A little-known fact about me is that I spent part of a summer in college teaching abroad in Shanghai and Qingdao, China. In Shanghai, my team and I ran a three week ESL summer day camp for freshman nursing students. After that, a few of us went to Qingdao to help with a new ESL school. We got to do some informal, one-on-one tutoring as we introduced some neighborhood kids to English. It was a lot of fun! I would love to do something like it again and loving hearing about other’s experiences teaching abroad. So when Brittany texted me “Kids, Camels, and Cairo” as an option for this month’s buddy read, I jumped at the chance to read it.

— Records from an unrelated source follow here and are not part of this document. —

(* ===== verification/Engine.v ===== *)
(** * The engines of a plan (src/executor/engine: merge_engine.go, union_engine.go, plan_engine.go; src/executor)

    A plan tree of merge, join and union nodes is executed bottom up; the
    executors of the other statements hand their queries to the transaction.
    What a transaction returns for a request is the parameter [TxnExec]; the
    hash table of UNION is modelled from its source. *)
From S2P Require Import Prelude GoStd Xcontext Join Operators.
Open Scope string_scope.
Open Scope list_scope.
Open Scope Z_scope.

(** ** The hash table (common/hash_table.go) *)

(** FNV-1a with 64 bits, [hash/fnv.New64a]. *)
Definition fnv_offset : Z := 14695981039346656037.
Definition fnv_prime : Z := 1099511628211.
Fixpoint fnv_write (h : Z) (data : string) : Z :=
  match data with
  | EmptyString => h
  | String c s => fnv_write (wrap 64 (Z.lxor h (Z.of_nat (nat_of_ascii c)) * fnv_prime)) s
  end.
Definition hash64a (data : string) : Z := fnv_write fnv_offset data.

Section hashtable.
Context {A : Type}.

(** [HashTable]: the chains in the order their buckets were first used, and
    the chain of each bucket. *)
Record HashTable := mkHashTable {
  htEntry : list (list (string * list A));
  htMap : gmap Z nat;
  htSize : Z
}.
(** [NewHashTable] *)
Definition NewHashTable : HashTable := mkHashTable [] ∅ 0.

(** [entry.put] *)
Fixpoint entry_put (key : string) (value : A) (e : list (string * list A)) : list (string * list A) :=
  match e with
  | [] => [(key, [value])]
  | (k, vs) :: e => if decide (k = key) then (k, vs ++ [value]) :: e else (k, vs) :: entry_put key value e
  end.

(** [entry.get] *)
Fixpoint entry_get (key : string) (e : list (string * list A)) : option (list A) :=
  match e with
  | [] => None
  | (k, vs) :: e => if decide (k = key) then Some vs else entry_get key e
  end.

(** [HashTable.Put] *)
Definition Put (key : string) (value : A) (h : HashTable) : HashTable :=
  let bucket := hash64a key in
  match htMap h !! bucket with
  | None => mkHashTable (htEntry h ++ [[(key, [value])]]) (<[bucket := length (htEntry h)]> (htMap h)) (htSize h + 1)
  | Some i => mkHashTable (alter (entry_put key value) i (htEntry h)) (htMap h) (htSize h + 1)
  end.

(** [HashTable.Get] *)
Definition Get (key : string) (h : HashTable) : option (list A) :=
  i ← htMap h !! hash64a key; e ← htEntry h !! i; entry_get key e.

(** The entries [HashTable.Next] iterates over. *)
Definition entries (h : HashTable) : list (string * list A) := mjoin (htEntry h).
End hashtable.
Arguments HashTable : clear implicits.

(** ** Plan nodes *)
Section nodes.
Context {V T : Type}.

(** [builder.MergeNode] after the plan was built: the queries, how each is
    generated from bind variables ([None] is an error), the query that fetches
    the fields, and the statement for a request that is not split. *)
Record MergeNode := mkMergeNode {
  mnReqMode : RequestMode;
  mnQuerys : list QueryTuple;
  mnParsedQuerys : list (gmap string V -> option string);
  mnFieldQuery : gmap string V -> option string;
  mnSelString : string;
  mnChildren : list ChildPlan
}.

(** [builder.PlanNode] *)
Inductive PlanNode :=
| MergeN (m : MergeNode)
| JoinN (node : JoinNode) (children : list ChildPlan) (l r : PlanNode)
| UnionN (typ : string) (children : list ChildPlan) (l r : PlanNode).
End nodes.
Arguments MergeNode : clear implicits.
Arguments PlanNode : clear implicits.

(** [Transaction.Execute] as the engines see it, and [Transaction.MaxJoinRows]. *)
Class TxnExec (V T : Type) := {
  txn_exec : RequestContext -> res jerr (Result V (Field T));
  MaxJoinRows : Z
}.

Section engines.
Context {V T : Type} `{VV : Values V, AR : Arith V T, GS : GoSort V, SC : Schedule V, TX : TxnExec V T}.
Abbreviation row := (list V).
Abbreviation JR := (res jerr).
Abbreviation Res := (Result V (Field T)).
Abbreviation Engine := (PlanEngine V (Field T)).

(** ** MergeEngine *)

(** [MergeEngine.Execute] *)
Definition merge_Execute (m : MergeNode V) : JR Res :=
  let reqCtx := match mnReqMode m with
                | ReqNormal => mkRequestContext "" ReqNormal TxnRead (mnQuerys m)
                | mode => mkRequestContext (mnSelString m) mode TxnRead []
                end in
  rs ← txn_exec reqCtx;
  ExecSubPlan (mnChildren m) rs.

Definition set_query (q : QueryTuple) (s : string) : QueryTuple := mkQueryTuple s (qtBackend q) (qtRange q).

(** The loop that generates the queries; [querys[i]] panics out of range. *)
Fixpoint bind_querys (bindVars : gmap string V) (ps : list (gmap string V -> option string)) (qs : list QueryTuple)
    : JR (list QueryTuple) :=
  match ps with
  | [] => Ok qs
  | p :: ps =>
      match p bindVars with
      | None => Err (ErrPlan "missing.bind.var")
      | Some s =>
          match qs with
          | [] => Panic
          | q :: qs => rest ← bind_querys bindVars ps qs; Ok (set_query q s :: rest)
          end
      end
  end.

(** [MergeEngine.execBindVars] *)
Definition merge_execBindVars (m : MergeNode V) (bindVars : gmap string V) (wantfields : bool) : JR Res :=
  querys ← bind_querys bindVars (mnParsedQuerys m) (mnQuerys m);
  rs ← txn_exec (mkRequestContext "" ReqNormal TxnRead querys);
  ExecSubPlan (mnChildren m) rs.

(** [MergeEngine.getFields] *)
Definition merge_getFields (m : MergeNode V) (bindVars : gmap string V) : JR Res :=
  match last (mnQuerys m) with
  | None => Panic
  | Some q =>
      match mnFieldQuery m bindVars with
      | None => Err (ErrPlan "missing.bind.var")
      | Some s => txn_exec (mkRequestContext "" ReqNormal TxnRead [set_query q s])
      end
  end.

(** ** UnionEngine *)

(** [Result.AppendResult] on fields, rows and affected rows. *)
Definition AppendResult (r src : Res) : Res :=
  if (jAffected (resRows src) =? 0) && Nat.eqb (length (Fields src)) 0 then r
  else mkResult (match Fields r with [] => Fields src | fs => fs end)
         (mkJRes (jRows (resRows r) ++ jRows (resRows src)) (wrap 64 (jAffected (resRows r) + jAffected (resRows src)))).

(** The key of a row: the raw bytes of its values, one after the other. *)
Definition row_raw (x : row) : string := foldl (fun key v => key +:+ Raw v) "" x.

(** The loop that fills the table. *)
Definition union_table (rows : list row) : HashTable row :=
  foldl (fun t x => match Get (row_raw x) t with Some _ => t | None => Put (row_raw x) x t end) NewHashTable rows.

(** [v[0]] of every entry. *)
Definition first_values (es : list (string * list row)) : JR (list row) :=
  res_map (fun e => match snd e with v :: _ => Ok v | [] => Panic end) es.

Definition is_distinct (typ : string) : bool := bool_decide (typ = "union distinct") || bool_decide (typ = "union").

(** [UnionEngine.Execute]; the two sides run side by side, of two errors the
    left one is returned here. *)
Definition union_Execute (left right : Engine) (typ : string) (children : list ChildPlan) : JR Res :=
  lres ← pe_Execute left; rres ← pe_Execute right;
  if negb (Nat.eqb (length (Fields lres)) (length (Fields rres))) then Err (ErrPlan "different.number.of.columns")
  else
    let all := AppendResult lres rres in
    match jRows (resRows all) with
    | [] => Ok (mkResult (Fields lres) emptyJRes)
    | rows =>
        out ← (if is_distinct typ then
                 let table := union_table rows in
                 vs ← first_values (entries table);
                 Ok (mkJRes vs (htSize table))
               else Ok (resRows all));
        ExecSubPlan children (mkResult (Fields lres) out)
    end.

(** ** BuildEngine *)
Fixpoint BuildEngine (plan : PlanNode V) : Engine :=
  match plan with
  | MergeN m => mkPlanEngine (merge_Execute m) (merge_execBindVars m) (merge_getFields m)
  | JoinN node children l r =>
      let left := BuildEngine l in
      let right := BuildEngine r in
      mkPlanEngine (join_Execute left right node MaxJoinRows (ExecSubPlan children))
        (join_execBindVars left right node MaxJoinRows) (join_getFields left right node)
  | UnionN typ children l r =>
      mkPlanEngine (union_Execute (BuildEngine l) (BuildEngine r) typ children)
        (fun _ _ => Err (ErrPlan "unreachable")) (fun _ => Err (ErrPlan "unreachable"))
  end.

(** ** Executors (executor) *)

(** A plan of [planner]: its queries and how they are sent. *)
Record QueryPlan := mkQueryPlan { qpReqMode : RequestMode; qpRawQuery : string; qpQuerys : list QueryTuple }.

Inductive Plan :=
| PlanDDL (p : QueryPlan) | PlanInsert (p : QueryPlan) | PlanDelete (p : QueryPlan) | PlanUpdate (p : QueryPlan)
| PlanSelect (root : PlanNode V) | PlanUnion (root : PlanNode V) | PlanOthers (p : QueryPlan)
| PlanOfType (t : string).

(** [Execute] of the executors that hand their plan to the transaction. *)
Definition query_Execute (mode : TxnMode) (p : QueryPlan) : JR Res :=
  txn_exec (mkRequestContext (qpRawQuery p) (qpReqMode p) mode (qpQuerys p)).

(** [DDLExecutor.Execute]; the transaction mode stays that of a new request. *)
Definition ddl_Execute (p : QueryPlan) : JR Res := query_Execute TxnNone p.
(** [InsertExecutor.Execute], [DeleteExecutor.Execute], [UpdateExecutor.Execute] *)
Definition insert_Execute (p : QueryPlan) : JR Res := query_Execute TxnWrite p.
Definition delete_Execute (p : QueryPlan) : JR Res := query_Execute TxnWrite p.
Definition update_Execute (p : QueryPlan) : JR Res := query_Execute TxnWrite p.
(** [OthersExecutor.Execute] *)
Definition others_Execute (p : QueryPlan) : JR Res := query_Execute TxnRead p.
(** [SelectExecutor.Execute], [UnionExecutor.Execute] *)
Definition select_Execute (root : PlanNode V) : JR Res := pe_Execute (BuildEngine root).
Definition unions_Execute (root : PlanNode V) : JR Res := pe_Execute (BuildEngine root).

(** [executor.Execute] of the executor [Tree.Execute] makes for a plan. *)
Definition executor_Execute (p : Plan) : JR Res :=
  match p with
  | PlanDDL p => ddl_Execute p
  | PlanInsert p => insert_Execute p
  | PlanDelete p => delete_Execute p
  | PlanUpdate p => update_Execute p
  | PlanSelect root => select_Execute root
  | PlanUnion root => unions_Execute root
  | PlanOthers p => others_Execute p
  | PlanOfType t => Err (ErrPlan t)
  end.

Definition known_plan (p : Plan) : JR Plan := match p with PlanOfType t => Err (ErrPlan t) | _ => Ok p end.

(** [Tree.Execute]: the executors are made before any of them runs; the result
    is the one of the last. *)
Definition Tree_Execute (plans : list Plan) : JR (option Res) :=
  children ← res_map known_plan plans;
  res_fold (fun _ p => r ← executor_Execute p; Ok (Some r)) None children.
End engines.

“Kids, Camels, and Cairo” by Jill Dobbe provides an inside look at what life is like when living and teaching abroad. Dobbe and her husband are no strangers to teaching internationally. In fact, this book takes place after Dobbe and her husband had taken a three year break from teaching internationally, but continued to feel the pull of their past experiences and desire for more. Dobbe shares her experience as they navigated an international job fair, found her dream job as an elementary school principle in Cairo, Egypt, and as she and her husband traveled, lived, and worked in the Middle East.

Dobbe takes you with her as she explores the pyramids, rides a camel, visits the Dead Sea, and crosses cultural barriers as an administrator at an Egyptian elementary school. She shares her struggles, victories, mishaps, lessons learned (the easy and hard way!), and so much more. Reading this book felt like I’d hopped on a plane and gone to Cairo with her and her family!

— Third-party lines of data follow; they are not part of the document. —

(** ** The queries of a route *)
Lemma build_querys_spec `{R : MapRange, !MapRangeOk R} print m k ti : forall n i range qs,
  msTables m = {[k := ti]} -> tiShardKey ti <> "" -> build_querys print m range i n = Ok qs ->
  forall j s, (j < n)%nat -> tiSegments ti !! (i + j)%nat = Some s ->
  exists q, qs !! j = Some q /\ qtQuery q = print {[k := sgTable s]} /\
    qtBackend q = if decide (msBackend m = "") then sgBackend s else msBackend m.
Proof.
  induction n as [|n IH]; intros i range qs Ht Hk H j s Hj Hs; [lia|]. cbn [build_querys] in H.
  rewrite Ht, map_range_singleton in H. cbn [res_fold query_table] in H. rewrite decide_False in H by done.
  destruct (tiSegments ti !! i) as [s0|] eqn:Hs0; [|done].
  destruct (sgRange s0) as [rg|]; [|done]. cbn [mbind res_bind] in H.
  destruct (build_querys print m _ (S i) n) as [rest| |] eqn:Hr; simpl in H; try done. injection H as <-.
  destruct j as [|j].
  - rewrite Nat.add_0_r, Hs0 in Hs. injection Hs as <-. eexists. split; [done|]. simpl. split; [|done].
    by rewrite insert_empty.
  - eapply IH in Hr as (q & Hq & ?); [by exists q|done|done| |by rewrite Nat.add_succ_comm]. lia.
Qed.

(** ** The route of a SELECT on one table *)
Section route.
Context {V : Type} `{SS : SqlSem V, !SqlSemOk V}.
Context `{IR : InMapRange, !InMapRangeOk IR} `{J : JumpHash, !JumpHashOk J} `{R : MapRange, !MapRangeOk R} `{RI : Rand}.
Variables (env : ColName -> V) (r : Router) (db t : string) (tb : Table) (p : Partition) (v : SQLVal) (sg : Segment).
Variables (k : string) (ti : tableInfo).
Hypothesis Htb : getTable r db t = Ok tb.
Hypothesis Hp : tPartition tb = Some p.
Hypothesis Hwf : wf_partition p.
Hypothesis Hrow : p_Lookup p (Some v) (Some v) = Ok [sg].
Hypothesis Hti : tiDatabase ti = db /\ tiTableName ti = t.
Hypothesis Hkey : forall c, nameMatch (ColNameE c) k (tiShardKey ti) = true -> env c = sem_lit v.

(** The node before its route: its only table, and the index of the row among
    the indexes if there are any. *)
Definition routed (m : MergeSt) : Prop :=
  msTables m = {[k := ti]} /\ msNonGlobalCnt m = 1 /\ msBackend m = "" /\ msRouteLen m = 0%nat /\
  (msIndexes m = [] \/ exists i, GetIndex r db t v = Ok i /\ i ∈ msIndexes m).

Lemma fetch_fold vals : forall m m', res_fold (fetchIndex r ti) m vals = Ok m' ->
  exists idxs, Forall2 (fun x i => GetIndex r db t x = Ok i) vals idxs /\ m' = set_indexes (msIndexes m ++ idxs) m.
Proof.
  destruct Hti as [Hd Ht]. induction vals as [|x vals IH]; intros m m' H; simpl in H.
  - injection H as <-. exists []. rewrite app_nil_r. split; [constructor|]. by destruct m.
  - destruct (fetchIndex r ti m x) as [m1| |] eqn:Hf; simpl in H; try done.
    unfold fetchIndex in Hf. rewrite Hd, Ht in Hf.
    destruct (GetIndex r db t x) as [i| |] eqn:Hx; simpl in Hf; try done. injection Hf as <-.
    destruct (IH _ _ H) as (idxs & HF & ->). exists (i :: idxs). split; [by constructor|].
    simpl. by rewrite <- app_assoc.
Qed.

My only complaints about “Kids, Camels, and Cairo” kind of go hand-in-hand. I was expecting her to talk more about her experience in the school itself. While she did share things here and there, the focus was more on her social and travel life. This was perfectly fine! It just was not what I was expecting, partly due to the book description. I also wish that Kids, Camels, and Cairo was about a hundred pages longer. If it had been longer, she could have included more of her school experience. Two years is a long time! I got a lot out of the story, but the shortness of the book left me wishing I had gotten much more.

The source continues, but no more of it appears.